If someone in the room is really being loud, you can obviously ask your proctor to step in, but otherwise you should try to practice in an area with some background noise. While earplugs are not on the list of items explicitly banned by the College Board for the SAT (unlike for AP tests), you should not count on your proctor permitting them. Earplugs with hidden microphones have been involved in past cheating scandals, and your proctor may be unwilling to take the risk.

 

7) What are you really doing when you take those practice tests?

Remember that during the real test, you will not have access to your phone. No stopping for 30 seconds to text your friend, no posting photos on Snapchat or Instagram, no Facebook, no music, no YouTube. Zero, zip, zilch, nada, for the whole entire test. Hard as it may be, you need to get used to being temporarily phone-less. You’ll have to do it for the real test, like it or not, so it’s best to be prepared.

Moreover, you cannot go to the bathroom in the middle of a section, or take frequent breaks, or pause for a few minutes to beg your dad to let you stay out late on Saturday night.

If you’re not already accustomed to focusing on the test for long periods, your scores are likely to take a hit. If you start to get tired or antsy, close your eyes for ten seconds or so and let yourself reset mentally. This is something that you need to practice too.

 

8) Are you just recognizing correct answers, or can you actually answer the questions, on your own, for real? 

Students frequently assume that because they’re usually able to recognize correct answers when given a list of options, they really know the material. Unfortunately, this is not usually the case. Mastering material to the point where you can apply it under pressure, during a high-stakes test, means knowing it to the point where you can come up with the actual answer, or get a pretty good sense of what information the right answer will contain, before you look at the choices. Wrong answers are deliberately written to sound plausible; you cannot assume that you’ll know the right answer when you see it.

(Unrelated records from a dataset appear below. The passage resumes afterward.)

(* ===== verification/TxOps.v ===== *)
(** * Storing transactions ([src/storage/blockchain/src/ops]: [key_image.rs], [output.rs],
    [tx.rs])

    Key images, outputs and transactions are added to and removed from the tables by
    functions that take the tables and return the new ones; an error leaves nothing,
    because the caller aborts the write transaction. The transaction format is that of
    [monero_oxide], the interface [MoneroCodec]. *)
From S2P Require Import Prelude Bytes HardForks ChainDb TxData BlockRules TxContext Helpers DbTables.
From Stdlib Require Import ZArith Lia String.
From stdpp Require Import base tactics option list numbers sets gmap.
Import TxData TxContext Helpers DbTables.

#[local] Open Scope Z_scope.
#[local] Open Scope usize_scope.

Module TxOps.

(** The functions of [monero_oxide] on blobs: a [read] that fails is [None]. *)
Class MoneroCodec (O : MoneroOxide) := {
  tx_serialize : Transaction -> bytes;
  tx_read : bytes -> option Transaction;
  tx_hash : Transaction -> bytes;
  tx_weight : Transaction -> Z;
  header_serialize : BlockRules.BlockHeader -> bytes;
  header_read : bytes -> option BlockRules.BlockHeader;
  block_serialize : BlockRules.Block -> bytes;
  block_read : bytes -> option BlockRules.Block;
  (** [Block::new(header, miner_transaction, transactions)] *)
  block_new : BlockRules.BlockHeader -> Transaction -> list bytes -> option BlockRules.Block;
  (** [VarInt::write] *)
  varint_write : Z -> bytes;
}.

(** [T::read(..)?] *)
Definition read_io {A} (r : option A) : DbResult A := ok_or r (Io "read"%string).

Section ops.
Context {O : MoneroOxide} {T : TransactionOps O} {C : Dalek O} {Cd : MoneroCodec O}.

(** ** Key images *)
Definition add_key_image (key_image : bytes) (t : Tables) : Tables := set_key_images (db_put key_image ()) t.
Definition remove_key_image (key_image : bytes) (t : Tables) : Tables := set_key_images (db_delete key_image) t.
Definition key_image_exists (key_image : bytes) (t : Tables) : DbResult bool := db_contains (key_images t) key_image.

(** ** Outputs *)
Definition add_output (amount : Z) (output : DbOutput) (t : Tables) : DbResult (PreRctOutputId * Tables) :=
  num ← match db_get (num_outputs t) amount with
        | Ok num_outputs => Ok num_outputs
        | Err KeyNotFound => Ok 0
        | Err e => Err e
        | Panic => Panic
        end;
  let t := set_num_outputs (db_put amount (num +! 1)) t in
  let pre_rct_output_id := mk_output_id amount num in
  Ok (pre_rct_output_id, set_outputs_table (db_put pre_rct_output_id output) t).

Definition remove_output (id : PreRctOutputId) (t : Tables) : DbResult Tables :=
  nums ← db_update (amount id) (fun num => Ok (if num =? 1 then None else Some (num -! 1))) (num_outputs t);
  Ok (set_outputs_table (db_delete id) (set_num_outputs (fun _ => nums) t)).

Definition get_output (id : PreRctOutputId) (t : Tables) : DbResult DbOutput := db_get (outputs_table t) id.

Definition get_rct_num_outputs (t : Tables) : Z := db_len (rct_outputs t).

Definition add_rct_output (rct_output : RctOutput) (t : Tables) : DbResult (Z * Tables) :=
  let amount_index := get_rct_num_outputs t in
  Ok (amount_index, set_rct_outputs (db_put amount_index rct_output) t).

Definition remove_rct_output (amount_index : Z) (t : Tables) : Tables := set_rct_outputs (db_delete amount_index) t.

Definition get_rct_output (amount_index : Z) (t : Tables) : DbResult RctOutput := db_get (rct_outputs t) amount_index.

(** ** Transactions *)
Definition get_num_tx (t : Tables) : Z := db_len (tx_ids t).

(** The loop over the inputs: adds the key images, tells a miner transaction. *)
Definition add_input (st : bool * Tables) (input : Input) : bool * Tables :=
  match input with
  | ToKey _ _ key_image => (st.1, add_key_image (to_bytes key_image) st.2)
  | Gen _ => (true, st.2)
  end.

Definition output_flags_of (timelock : Timelock) : Z :=
  match timelock with TL_None => 0 | TL_Block _ | TL_Time _ => NON_ZERO_UNLOCK_TIME end.

Definition add_tx (tx : Transaction) (tx_blob : bytes) (tx_hash : bytes) (block_height : Z) (t : Tables)
    : DbResult (Z * Tables) :=
  let tx_id := get_num_tx t in
  let t := set_tx_ids (db_put tx_hash tx_id) t in
  let t := set_tx_heights (db_put tx_id block_height) t in
  let t := set_tx_blobs (db_put tx_id tx_blob) t in
  let t := match additional_timelock (prefix tx) with
           | TL_None => t
           | TL_Block height => set_tx_unlock_time (db_put tx_id height) t
           | TL_Time time => set_tx_unlock_time (db_put tx_id time) t
           end in
  _ ← rassert (block_height <? 2 ^ 32);
  let height := block_height in
  let '(miner_tx, t) := foldl add_input (false, t) (inputs (prefix tx)) in
  let output_flags := output_flags_of (additional_timelock (prefix tx)) in
  '(amount_indices, t) ←
    match tx with
    | Tx_V1 prefix _ =>
        collect_st (fun output t =>
          '(id, t) ← add_output (default 0 (out_amount output))
            (mk_db_output (out_key output) height output_flags tx_id) t;
          Ok (amount_index id, t)) (outputs prefix) t
    | Tx_V2 prefix proofs =>
        collect_st (fun '((i, output) : nat * Output) t =>
          commitment ←
            (if miner_tx : bool then compute_zero_commitment (default 0 (out_amount output))
             else
               proofs ← unwrap proofs;
               unwrap (commitments (base proofs) !! i));
          add_rct_output (mk_rct_output (out_key output) height output_flags tx_id commitment) t)
          (imap pair (outputs prefix)) t
    end;
  Ok (tx_id, set_tx_outputs (db_put tx_id amount_indices) t).

Definition remove_input (st : bool * Tables) (input : Input) : bool * Tables :=
  match input with
  | ToKey _ _ key_image => (st.1, remove_key_image (to_bytes key_image) st.2)
  | Gen _ => (true, st.2)
  end.

(** The body of the loop over the outputs. *)
Definition remove_tx_output (tx : Transaction) (miner_tx : bool) (t : Tables) (output : Output) : DbResult Tables :=
  match out_amount output with
  | Some amount =>
      if miner_tx && (version tx =? 2) then
        let amount_index := get_rct_num_outputs t -! 1 in
        Ok (remove_rct_output amount_index t)
      else
        num ← db_get (num_outputs t) amount;
        let amount_index := num -! 1 in
        remove_output (mk_output_id amount amount_index) t
  | None =>
      let amount_index := get_rct_num_outputs t -! 1 in
      Ok (remove_rct_output amount_index t)
  end.

Definition remove_tx (tx_hash : bytes) (t : Tables) : DbResult ((Z * Transaction) * Tables) :=
  '(tx_id, ids) ← db_take tx_hash (tx_ids t);
  let t := set_tx_ids (fun _ => ids) t in
  '(tx_blob, blobs) ← db_take tx_id (tx_blobs t);
  let t := set_tx_blobs (fun _ => blobs) t in
  let t := set_tx_heights (db_delete tx_id) t in
  let t := set_tx_outputs (db_delete tx_id) t in
  let t := set_tx_unlock_time (db_delete tx_id) t in
  tx ← read_io (tx_read tx_blob);
  let '(miner_tx, t) := foldl remove_input (false, t) (inputs (prefix tx)) in
  t ← try_fold (remove_tx_output tx miner_tx) t (outputs (prefix tx));
  Ok ((tx_id, tx), t).

Definition get_tx_from_id (tx_id : Z) (t : Tables) : DbResult Transaction :=
  tx_blob ← db_get (tx_blobs t) tx_id;
  read_io (tx_read tx_blob).

Definition get_tx (tx_hash : bytes) (t : Tables) : DbResult Transaction :=
  id ← db_get (tx_ids t) tx_hash;
  get_tx_from_id id t.

Definition tx_exists (tx_hash : bytes) (t : Tables) : DbResult bool := db_contains (tx_ids t) tx_hash.

(** ** Outputs on the chain *)
(** The hash of the transaction with index [tx_idx] in the block at [height]. *)
Definition txid_of (height tx_idx : Z) (t : Tables) : DbResult bytes :=
  info ← db_get (block_infos t) height;
  let miner_tx_id := mining_tx_index info in
  if miner_tx_id =? tx_idx then
    tx ← get_tx_from_id miner_tx_id t;
    Ok (tx_hash tx)
  else
    let idx := tx_idx -! miner_tx_id -! 1 in
    hashes ← db_get (block_txs_hashes t) height;
    unwrap (hashes !! Z.to_nat idx).

Definition time_lock_of (flags tx_idx : Z) (t : Tables) : DbResult Timelock :=
  if flags_contain flags NON_ZERO_UNLOCK_TIME then
    u ← db_get (tx_unlock_time t) tx_idx;
    Ok (u64_to_timelock u)
  else Ok TL_None.

Definition output_to_output_on_chain (output : DbOutput) (amount : Z) (get_txid : bool) (t : Tables)
    : DbResult OutputOnChain :=
  commitment ← compute_zero_commitment amount;
  time_lock ← time_lock_of (o_output_flags output) (o_tx_idx output) t;
  txid ← (if get_txid : bool then txid ← txid_of (o_height output) (o_tx_idx output) t; Ok (Some txid) else Ok None);
  Ok (mk_output_on_chain (o_height output) time_lock (o_key output) commitment txid).

Definition rct_output_to_output_on_chain (rct_output : RctOutput) (get_txid : bool) (t : Tables)
    : DbResult OutputOnChain :=
  time_lock ← time_lock_of (r_output_flags rct_output) (r_tx_idx rct_output) t;
  txid ← (if get_txid : bool then txid ← txid_of (r_height rct_output) (r_tx_idx rct_output) t; Ok (Some txid) else Ok None);
  Ok (mk_output_on_chain (r_height rct_output) time_lock (r_key rct_output) (r_commitment rct_output) txid).

Definition id_to_output_on_chain (id : PreRctOutputId) (get_txid : bool) (t : Tables) : DbResult OutputOnChain :=
  if amount id =? 0 then
    rct_output ← get_rct_output (amount_index id) t;
    rct_output_to_output_on_chain rct_output get_txid t
  else
    output ← get_output id t;
    output_to_output_on_chain output (amount id) get_txid t.

End ops.

End TxOps.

NB: This is particularly true if you’re not a native English speaker. While somewhat simplified, the grammar rules that are tested aren’t just made up by the test-writers; they’re how English actually works. If you’re in the habit of saying things like, “I have been studying SAT since six months,” you’re going to have trouble—no matter how much you’ve studied, you haven’t internalized the fact that those grammatical rules correspond to a reality beyond the exam.